## WORK INSTRUCTION
Please work out how many of the lines below include "same". Only the number should be given.

● ● ● ● ●

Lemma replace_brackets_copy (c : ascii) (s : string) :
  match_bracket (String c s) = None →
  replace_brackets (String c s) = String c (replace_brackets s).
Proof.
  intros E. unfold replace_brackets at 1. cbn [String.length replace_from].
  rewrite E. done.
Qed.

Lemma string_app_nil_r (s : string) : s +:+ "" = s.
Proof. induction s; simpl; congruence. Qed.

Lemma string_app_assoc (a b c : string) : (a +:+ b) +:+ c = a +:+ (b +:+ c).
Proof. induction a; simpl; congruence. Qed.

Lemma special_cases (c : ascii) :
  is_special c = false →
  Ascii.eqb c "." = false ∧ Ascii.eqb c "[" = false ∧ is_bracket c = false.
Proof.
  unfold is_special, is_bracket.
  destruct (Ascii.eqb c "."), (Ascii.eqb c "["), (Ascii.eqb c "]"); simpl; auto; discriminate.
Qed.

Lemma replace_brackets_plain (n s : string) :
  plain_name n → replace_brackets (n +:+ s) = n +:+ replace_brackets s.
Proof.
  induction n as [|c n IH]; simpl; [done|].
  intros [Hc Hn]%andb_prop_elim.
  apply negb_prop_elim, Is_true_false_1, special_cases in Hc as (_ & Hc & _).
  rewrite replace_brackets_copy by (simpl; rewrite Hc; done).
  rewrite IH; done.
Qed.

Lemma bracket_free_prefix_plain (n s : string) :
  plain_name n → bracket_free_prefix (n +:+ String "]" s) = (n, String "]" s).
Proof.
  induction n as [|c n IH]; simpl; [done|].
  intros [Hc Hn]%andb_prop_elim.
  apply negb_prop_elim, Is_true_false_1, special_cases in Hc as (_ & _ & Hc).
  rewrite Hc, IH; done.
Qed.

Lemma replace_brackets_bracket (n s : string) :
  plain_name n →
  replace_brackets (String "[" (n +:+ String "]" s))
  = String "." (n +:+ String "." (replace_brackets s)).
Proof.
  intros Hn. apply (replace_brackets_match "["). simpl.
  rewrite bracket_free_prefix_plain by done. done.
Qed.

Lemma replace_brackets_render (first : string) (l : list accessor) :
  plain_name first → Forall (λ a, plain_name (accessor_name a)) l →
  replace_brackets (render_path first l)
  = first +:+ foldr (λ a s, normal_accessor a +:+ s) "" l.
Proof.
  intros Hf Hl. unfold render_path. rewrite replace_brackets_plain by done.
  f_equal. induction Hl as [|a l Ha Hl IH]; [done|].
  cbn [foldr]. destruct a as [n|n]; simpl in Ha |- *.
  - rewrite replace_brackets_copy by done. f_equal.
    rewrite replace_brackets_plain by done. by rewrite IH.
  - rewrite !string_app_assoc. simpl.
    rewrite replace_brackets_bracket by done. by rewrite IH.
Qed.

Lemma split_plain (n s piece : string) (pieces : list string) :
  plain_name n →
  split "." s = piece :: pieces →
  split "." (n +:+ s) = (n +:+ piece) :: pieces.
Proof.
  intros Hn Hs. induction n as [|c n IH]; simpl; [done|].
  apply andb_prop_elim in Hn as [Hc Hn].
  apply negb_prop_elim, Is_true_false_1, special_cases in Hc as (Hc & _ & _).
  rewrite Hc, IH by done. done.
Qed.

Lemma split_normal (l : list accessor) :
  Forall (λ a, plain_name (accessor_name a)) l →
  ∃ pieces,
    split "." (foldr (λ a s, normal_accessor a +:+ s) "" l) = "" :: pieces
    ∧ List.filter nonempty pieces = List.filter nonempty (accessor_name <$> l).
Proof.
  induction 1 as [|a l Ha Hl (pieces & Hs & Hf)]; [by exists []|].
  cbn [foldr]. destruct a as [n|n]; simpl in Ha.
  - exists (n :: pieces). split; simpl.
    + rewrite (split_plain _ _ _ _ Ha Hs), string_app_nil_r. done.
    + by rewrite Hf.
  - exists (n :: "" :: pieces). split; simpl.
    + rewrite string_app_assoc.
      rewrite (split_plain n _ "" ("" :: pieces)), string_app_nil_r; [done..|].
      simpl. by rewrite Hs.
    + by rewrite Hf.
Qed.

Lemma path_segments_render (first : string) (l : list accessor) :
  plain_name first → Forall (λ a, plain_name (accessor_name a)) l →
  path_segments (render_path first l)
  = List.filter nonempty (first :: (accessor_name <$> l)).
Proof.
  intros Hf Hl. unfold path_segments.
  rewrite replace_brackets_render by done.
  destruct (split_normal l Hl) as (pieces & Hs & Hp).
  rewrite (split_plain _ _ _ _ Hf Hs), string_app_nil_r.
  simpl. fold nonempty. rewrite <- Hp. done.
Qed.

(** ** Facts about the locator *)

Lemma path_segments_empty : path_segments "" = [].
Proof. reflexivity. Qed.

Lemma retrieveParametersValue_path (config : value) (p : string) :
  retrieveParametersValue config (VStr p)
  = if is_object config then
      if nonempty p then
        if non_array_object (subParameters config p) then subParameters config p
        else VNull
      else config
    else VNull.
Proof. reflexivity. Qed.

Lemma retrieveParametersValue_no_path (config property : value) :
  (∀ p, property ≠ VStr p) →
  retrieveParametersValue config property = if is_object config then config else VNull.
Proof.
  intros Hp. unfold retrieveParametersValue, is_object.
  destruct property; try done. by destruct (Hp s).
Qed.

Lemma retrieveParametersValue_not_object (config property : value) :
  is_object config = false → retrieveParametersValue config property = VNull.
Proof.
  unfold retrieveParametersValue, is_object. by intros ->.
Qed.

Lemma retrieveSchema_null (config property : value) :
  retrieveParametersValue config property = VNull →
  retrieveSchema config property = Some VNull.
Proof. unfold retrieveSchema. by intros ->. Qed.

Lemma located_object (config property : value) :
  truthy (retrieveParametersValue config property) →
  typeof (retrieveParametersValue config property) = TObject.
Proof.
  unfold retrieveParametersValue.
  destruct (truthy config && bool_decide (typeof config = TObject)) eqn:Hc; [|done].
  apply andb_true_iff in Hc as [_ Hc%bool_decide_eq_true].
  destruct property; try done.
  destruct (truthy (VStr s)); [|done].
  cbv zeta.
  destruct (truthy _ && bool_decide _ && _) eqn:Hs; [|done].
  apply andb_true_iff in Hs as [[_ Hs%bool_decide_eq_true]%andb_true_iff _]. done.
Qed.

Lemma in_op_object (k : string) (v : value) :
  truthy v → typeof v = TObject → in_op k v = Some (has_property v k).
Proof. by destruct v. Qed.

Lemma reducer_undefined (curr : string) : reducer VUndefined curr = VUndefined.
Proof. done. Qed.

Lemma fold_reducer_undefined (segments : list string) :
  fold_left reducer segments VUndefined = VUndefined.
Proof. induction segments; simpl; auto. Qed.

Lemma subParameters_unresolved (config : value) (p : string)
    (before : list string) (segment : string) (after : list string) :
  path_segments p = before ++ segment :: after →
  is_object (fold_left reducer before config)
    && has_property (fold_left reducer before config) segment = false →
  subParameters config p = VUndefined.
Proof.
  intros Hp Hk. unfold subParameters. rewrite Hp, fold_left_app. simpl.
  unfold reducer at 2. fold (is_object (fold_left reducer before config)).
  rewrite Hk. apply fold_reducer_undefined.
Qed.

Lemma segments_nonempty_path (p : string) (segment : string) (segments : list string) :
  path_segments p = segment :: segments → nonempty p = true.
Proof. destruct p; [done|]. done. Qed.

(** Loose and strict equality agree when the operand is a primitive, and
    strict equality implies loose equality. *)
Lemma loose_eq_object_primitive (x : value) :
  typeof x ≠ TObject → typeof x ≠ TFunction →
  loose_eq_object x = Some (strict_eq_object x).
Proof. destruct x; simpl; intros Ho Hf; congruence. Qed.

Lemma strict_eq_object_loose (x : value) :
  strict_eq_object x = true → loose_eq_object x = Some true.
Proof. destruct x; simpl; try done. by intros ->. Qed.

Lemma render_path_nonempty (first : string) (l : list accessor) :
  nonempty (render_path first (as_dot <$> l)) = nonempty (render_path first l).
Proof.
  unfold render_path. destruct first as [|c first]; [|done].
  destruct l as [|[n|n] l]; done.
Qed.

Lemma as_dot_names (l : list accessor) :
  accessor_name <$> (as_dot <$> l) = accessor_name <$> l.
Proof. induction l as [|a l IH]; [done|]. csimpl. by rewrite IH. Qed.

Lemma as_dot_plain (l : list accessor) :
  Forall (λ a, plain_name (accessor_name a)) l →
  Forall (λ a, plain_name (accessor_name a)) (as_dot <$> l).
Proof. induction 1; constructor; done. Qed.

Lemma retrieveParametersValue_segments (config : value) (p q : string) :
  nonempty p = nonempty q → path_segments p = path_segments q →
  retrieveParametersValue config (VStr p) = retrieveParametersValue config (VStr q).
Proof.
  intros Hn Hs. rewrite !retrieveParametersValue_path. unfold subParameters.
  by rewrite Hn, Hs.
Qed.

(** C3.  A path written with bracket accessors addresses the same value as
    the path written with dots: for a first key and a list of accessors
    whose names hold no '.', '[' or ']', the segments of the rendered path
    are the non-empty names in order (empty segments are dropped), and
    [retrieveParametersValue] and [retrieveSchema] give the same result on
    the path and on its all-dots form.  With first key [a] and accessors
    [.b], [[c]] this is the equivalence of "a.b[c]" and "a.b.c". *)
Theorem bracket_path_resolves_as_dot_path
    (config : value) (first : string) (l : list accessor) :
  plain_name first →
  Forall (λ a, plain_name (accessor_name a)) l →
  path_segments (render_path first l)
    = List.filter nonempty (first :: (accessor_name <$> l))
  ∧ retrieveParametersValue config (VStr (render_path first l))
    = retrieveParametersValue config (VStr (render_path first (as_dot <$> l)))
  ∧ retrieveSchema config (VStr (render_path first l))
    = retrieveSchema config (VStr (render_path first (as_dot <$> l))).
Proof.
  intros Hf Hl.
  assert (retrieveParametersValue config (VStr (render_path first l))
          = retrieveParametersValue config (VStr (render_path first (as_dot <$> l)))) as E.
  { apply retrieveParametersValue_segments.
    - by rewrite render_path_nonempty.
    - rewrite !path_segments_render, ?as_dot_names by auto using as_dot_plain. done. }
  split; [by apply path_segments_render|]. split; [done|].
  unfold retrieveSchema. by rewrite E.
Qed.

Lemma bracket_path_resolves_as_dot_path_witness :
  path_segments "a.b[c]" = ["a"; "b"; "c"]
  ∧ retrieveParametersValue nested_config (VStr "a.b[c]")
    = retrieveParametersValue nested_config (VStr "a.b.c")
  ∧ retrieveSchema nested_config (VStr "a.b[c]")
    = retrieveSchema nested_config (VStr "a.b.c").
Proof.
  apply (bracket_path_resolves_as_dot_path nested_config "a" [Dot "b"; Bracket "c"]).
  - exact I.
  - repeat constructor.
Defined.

● ● ● ● ●

## EXERCISE ANSWER
2